Similarly to medical or dental careers, becoming a vet is not easy. If you’re hard working, determined and love animals it might just be the right career choice for you. There are currently only eight universities that offer veterinary medicine in the UK, requiring A level grades of AAB as a minimum (although Cambridge and Bristol require A*AA in their current prospectuses), with A levels in biology and chemistry being essential. It is a 5 year course, or 6 at Cambridge, and usually requires you to sit the Biomedical Admissions Test (BMAT). If you think that you’re not going to quite get the grades you need, why not consider our Pre-Med course? It can only improve your chances of getting a place on a veterinary science course.
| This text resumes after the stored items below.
(** * AFIRGen model loader: [model_loader.py] in Rocq

    A shallow embedding of [ModelLoader] (registration, file validation,
    checksum validation, the retry loop of [_load_single_model],
    [load_all_models] with its gate [_validate_required_models],
    [get_model], [is_model_loaded], [get_model_info] and
    [get_health_status]) together with the properties of the loading and
    health specification.

    Modelling choices, fixed once here:
    - a Python [dict] is an insertion-ordered association list with string
      keys ([PyDict]); iteration order is registration order;
    - Python [int] is [Z]; the [float] seconds of [time.time] and
      [time.sleep] are rationals [Q]: a delay [0.5 * 2 ** attempt] is a
      power of two and a float, exactly, for [attempt < 1024], and from
      there on the product raises [OverflowError];
    - the operating system, [hashlib], the clock and the loader capability
      are opaque: they are fields of a [Runtime] record or of the config and
      act on an abstract [World];
    - the loader comes in two layers.  The first follows the runs in which
      every call of the platform answers; its functions return what the
      source returns on such a run.  The second, the module [Exc], is the
      loader with the exceptions that escape from the source: those of the
      file probes, of [hexdigest], of [mkdir], of [time.sleep] (a [Faults]
      record says when a call raises) and of the back-off arithmetic.  On
      a platform that always answers, and with retry counts up to 1025,
      the two layers agree ([exc_load_all_models_calm]);
    - in the pool of [load_all_models] each submitted task is one step, and
      the order of completion is a parameter;
    - logging has no effect on the loader and is left out; instead the
      machine keeps a ghost [trace] of the observable calls (checksum
      computations, loader invocations, sleeps, pools created), so that
      "invoked exactly R times" and "never invoked" are statements about
      the trace. *)

From Stdlib Require Import List String Ascii Bool ZArith QArith Lia Permutation.
From Stdlib Require Import DecimalString.
Import ListNotations.

Open Scope Z_scope.
Open Scope list_scope.
Open Scope string_scope.

Set Implicit Arguments.

(** ** Python strings *)

Module PyStr.

(** [str(n)] for an [int]. *)
Definition of_Z (n : Z) : string := NilZero.string_of_int (Z.to_int n).

(** [sep.join(parts)]. *)
Definition join (sep : string) (parts : list string) : string :=
  String.concat sep parts.

Definition lower_ascii (c : ascii) : ascii :=
  let n := nat_of_ascii c in
  if (Nat.leb 65 n && Nat.leb n 90)%bool then ascii_of_nat (n + 32) else c.

(** [s.lower()] on ASCII text (hex digests are ASCII). *)
Fixpoint lower (s : string) : string :=
  match s with
  | EmptyString => EmptyString
  | String c rest => String (lower_ascii c) (lower rest)
  end.

(** Python truthiness of a [str]. *)
Definition truthy (s : string) : bool :=
  match s with EmptyString => false | _ => true end.

(** [needle in text]. *)
Definition mentions (text needle : string) : Prop :=
  exists pre post, text = pre ++ needle ++ post.

End PyStr.

(** ** Python dictionaries with string keys, in insertion order *)

Module PyDict.

Definition dict (V : Type) : Type := list (string * V).

Definition empty {V : Type} : dict V := [].

(** [d.get(k)], with [None] when the key is absent. *)
Fixpoint get {V : Type} (d : dict V) (k : string) : option V :=
  match d with
  | [] => None
  | (k', v) :: rest => if String.eqb k k' then Some v else get rest k
  end.

(** [d.get(k, default)]. *)
Definition get_default {V : Type} (d : dict V) (k : string) (default : V) : V :=
  match get d k with Some v => v | None => default end.

(** [k in d]. *)
Definition mem {V : Type} (d : dict V) (k : string) : bool :=
  match get d k with Some _ => true | None => false end.

(** [d[k] = v]: an existing key keeps its position, a new key goes last. *)
Fixpoint set {V : Type} (d : dict V) (k : string) (v : V) : dict V :=
  match d with
  | [] => [(k, v)]
  | (k', v') :: rest =>
      if String.eqb k k' then (k', v) :: rest else (k', v') :: set rest k v
  end.

(** [d.pop(k, None)], result discarded (keys are distinct: at most one
    entry goes). *)
Definition pop {V : Type} (d : dict V) (k : string) : dict V :=
  filter (fun kv => negb (String.eqb k (fst kv))) d.

Definition keys {V : Type} (d : dict V) : list string := map fst d.
Definition values {V : Type} (d : dict V) : list V := map snd d.
Definition items {V : Type} (d : dict V) : list (string * V) := d.

(** [len(d)]. *)
Definition len {V : Type} (d : dict V) : Z := Z.of_nat (List.length d).

End PyDict.

Import PyDict.

(** ** Python control: [range], exceptions *)

(** [range(n)]: [0, 1, ..., n-1], empty when [n <= 0]. *)
Definition range (n : Z) : list Z := map Z.of_nat (seq 0 (Z.to_nat n)).

(** The exception classes the module raises, and those of the platform
    and of the arithmetic that escape from it; the payload is [str(e)]. *)
Inductive exn : Type :=
| ValueError (msg : string)
| RuntimeError (msg : string)
| ModelValidationError (msg : string)
| OSError (msg : string)
| OverflowError (msg : string)
| KeyError (msg : string).

Definition str_exn (e : exn) : string :=
  match e with
  | ValueError msg | RuntimeError msg | ModelValidationError msg
  | OSError msg | OverflowError msg | KeyError msg => msg
  end.

(** A call either returns or raises. *)
Inductive result (A : Type) : Type :=
| Ok (value : A)
| Raise (e : exn).
Arguments Ok {A} value.
Arguments Raise {A} e.

(** ** Data model *)

Definition Path : Type := string.

(** [**loader_kwargs], opaque to this module. *)
Definition Kwargs : Type := list (string * string).

Inductive ModelStatus : Type := NOT_LOADED | LOADING | LOADED | FAILED.

(** [status.value]. *)
Definition status_value (s : ModelStatus) : string :=
  match s with
  | NOT_LOADED => "not_loaded"
  | LOADING => "loading"
  | LOADED => "loaded"
  | FAILED => "failed"
  end.

Definition ModelStatus_eqb (a b : ModelStatus) : bool :=
  match a, b with
  | NOT_LOADED, NOT_LOADED | LOADING, LOADING
  | LOADED, LOADED | FAILED, FAILED => true
  | _, _ => false
  end.

(** ** The loader, its runtime and its machine state *)

Section Loader.

(** [World]: everything outside the loader object (file system, clock,
    whatever state a loader capability keeps).  [Handle]: a loaded model,
    never inspected.  [HashObj]: a [hashlib] hash object. *)
Variables World Handle HashObj : Type.

(** What [config.loader_func(config.path, **loader_kwargs)] does: it
    returns an object, possibly [None], or raises an [Exception] whose
    [str(e)] is [text]. *)
Inductive loader_outcome : Type :=
| Returned (model : option Handle)
| Raised (text : string).

Record ModelConfig : Type := mkConfig {
  name : string;
  path : Path;
  loader_func : Path -> Kwargs -> World -> loader_outcome * World;
  required : bool;
  expected_checksum : option string;
  checksum_algorithm : string;
  retry_count : Z;
  loader_kwargs : option Kwargs
}.

Record ModelLoadResult : Type := mkResult {
  success : bool;
  model : option Handle;
  error_message : option string;
  load_time : Q;
  checksum : option string
}.

(** [ModelLoadResult(False)]: every other field at its default. *)
Definition ModelLoadResult_False : ModelLoadResult :=
  {| success := false; model := None; error_message := None;
     load_time := 0%Q; checksum := None |}.

(** The services of the platform the module calls. *)
Record Runtime : Type := mkRuntime {
  path_exists : World -> Path -> bool;          (* path.exists() *)
  path_is_file : World -> Path -> bool;         (* path.is_file() *)
  st_size : World -> Path -> Z;                 (* path.stat().st_size *)
  os_access_R_OK : World -> Path -> bool;       (* os.access(path, os.R_OK) *)
  open_rb : World -> Path -> string + list Byte.byte;
                                                (* the bytes of the file, or str(e) *)
  hashlib_new : string -> option HashObj;       (* None: ValueError *)
  hash_update : HashObj -> list Byte.byte -> HashObj;
  hexdigest : HashObj -> string;
  algorithms_available : list string;
  time_time : World -> Q;
  time_sleep : Q -> World -> World;
  mkdir : Path -> World -> World                (* mkdir(parents=True, exist_ok=True) *)
}.

Variable rt : Runtime.

(** The instance attributes set by [__init__] (the logger left out). *)
Record ModelLoader : Type := mkLoader {
  model_dir : Path;
  validate_checksums : bool;
  models : dict (option Handle);
  model_configs : dict ModelConfig;
  model_status : dict ModelStatus;
  model_errors : dict string;
  model_checksums : dict string
}.

(** [ModelLoader(model_dir, validate_checksums=...)]. *)
Definition init (dir : Path) (flag : bool) : ModelLoader :=
  {| model_dir := dir; validate_checksums := flag;
     models := empty; model_configs := empty; model_status := empty;
     model_errors := empty; model_checksums := empty |}.

(** Observable calls, in the order they happen. *)
Inductive event : Type :=
| EvChecksum (p : Path) (algorithm : string)
| EvLoaderCall (model_name : string) (attempt : Z) (out : loader_outcome)
| EvSleep (seconds : Q)
| EvMkdir (p : Path)
| EvExecutor (max_workers : Z).

Record Machine : Type := mkMachine {
  self : ModelLoader;
  world : World;
  trace : list event
}.

(** *** State monad over the machine *)

Definition M (A : Type) : Type := Machine -> A * Machine.

Definition ret {A : Type} (a : A) : M A := fun m => (a, m).

Definition bind {A B : Type} (c : M A) (k : A -> M B) : M B :=
  fun m => let (a, m') := c m in k a m'.

Definition gets {A : Type} (f : Machine -> A) : M A := fun m => (f m, m).

Definition modify_self (f : ModelLoader -> ModelLoader) : M unit :=
  fun m => (tt, {| self := f (self m); world := world m; trace := trace m |}).

Definition modify_world (f : World -> World) : M unit :=
  fun m => (tt, {| self := self m; world := f (world m); trace := trace m |}).

Definition emit (e : event) : M unit :=
  fun m => (tt, {| self := self m; world := world m;
                   trace := (trace m ++ [e])%list |}).

Local Notation "x <- c ;; k" := (bind c (fun x => k))
  (at level 61, c at next level, right associativity).
Local Notation "c ;;; k" := (bind c (fun _ => k))
  (at level 61, right associativity).

(** [time.time()]. *)
Definition now : M Q := fun m => (time_time rt (world m), m).

(** *** Attribute updates of [self] *)

Definition with_models (s : ModelLoader) (v : dict (option Handle)) : ModelLoader :=
  {| model_dir := model_dir s; validate_checksums := validate_checksums s;
     models := v; model_configs := model_configs s;
     model_status := model_status s; model_errors := model_errors s;
     model_checksums := model_checksums s |}.

Definition with_model_configs (s : ModelLoader) (v : dict ModelConfig) : ModelLoader :=
  {| model_dir := model_dir s; validate_checksums := validate_checksums s;
     models := models s; model_configs := v;
     model_status := model_status s; model_errors := model_errors s;
     model_checksums := model_checksums s |}.

Definition with_model_status (s : ModelLoader) (v : dict ModelStatus) : ModelLoader :=
  {| model_dir := model_dir s; validate_checksums := validate_checksums s;
     models := models s; model_configs := model_configs s;
     model_status := v; model_errors := model_errors s;
     model_checksums := model_checksums s |}.

Definition with_model_errors (s : ModelLoader) (v : dict string) : ModelLoader :=
  {| model_dir := model_dir s; validate_checksums := validate_checksums s;
     models := models s; model_configs := model_configs s;
     model_status := model_status s; model_errors := v;
     model_checksums := model_checksums s |}.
As a vet it will be your job to help prevent disease, treat animals and deal with emergencies. You might work in a private or charity veterinary clinic, a zoo, in the army, for the government or in a research establishment. Wherever you go, maintaining high standards of animal welfare will be your key priority. Daily tasks include seeing booked appointments, vaccinating animals against diseases or treating infections such as fleas or worms, regularly checking on animals that have been hospitalised and doing operations including neutering, wound repairing or dental work.
To be a vet, you’ll need to have a genuine concern for animals and their welfare, you also need to be confident handling different animals. An important skill you’ll need is communication; although it’s animals that you treat most of them have owners, and pets are often important members of families. You’ll need to be able to tell the owners what’s wrong with their pet, what you can do about it, any implications and how much it’s going to cost them. Don’t forget you wont always be delivering good news, you’ll need to demonstrate empathy and patience and help people deal with their pet being unwell.
Work experience is essential for all degrees that require some sort of care, and veterinary science is no different. You might have excellent grades in the right subjects but universities wont even look at you if you have no work experience. The best way to get experience is to contact various places that keep and look after animals, be it vet practises, farms, stables, rehoming centres or even pet shops. Companion Care Vets offer work experience to students in full time education in their 90 surgeries across the UK, so find your nearest one and contact them! Having your own pets helps too, but you’ll need a variety of placements that you can comfortably talk about in interviews and explain what you’ve learned from them, be aware that most of the placements will be on a voluntary basis. Explain to the places you contact that you’re applying to vet school, be polite and don’t complain when you’re asked to muck out stables; it all gives you great experience and a helping hand towards studying veterinary science.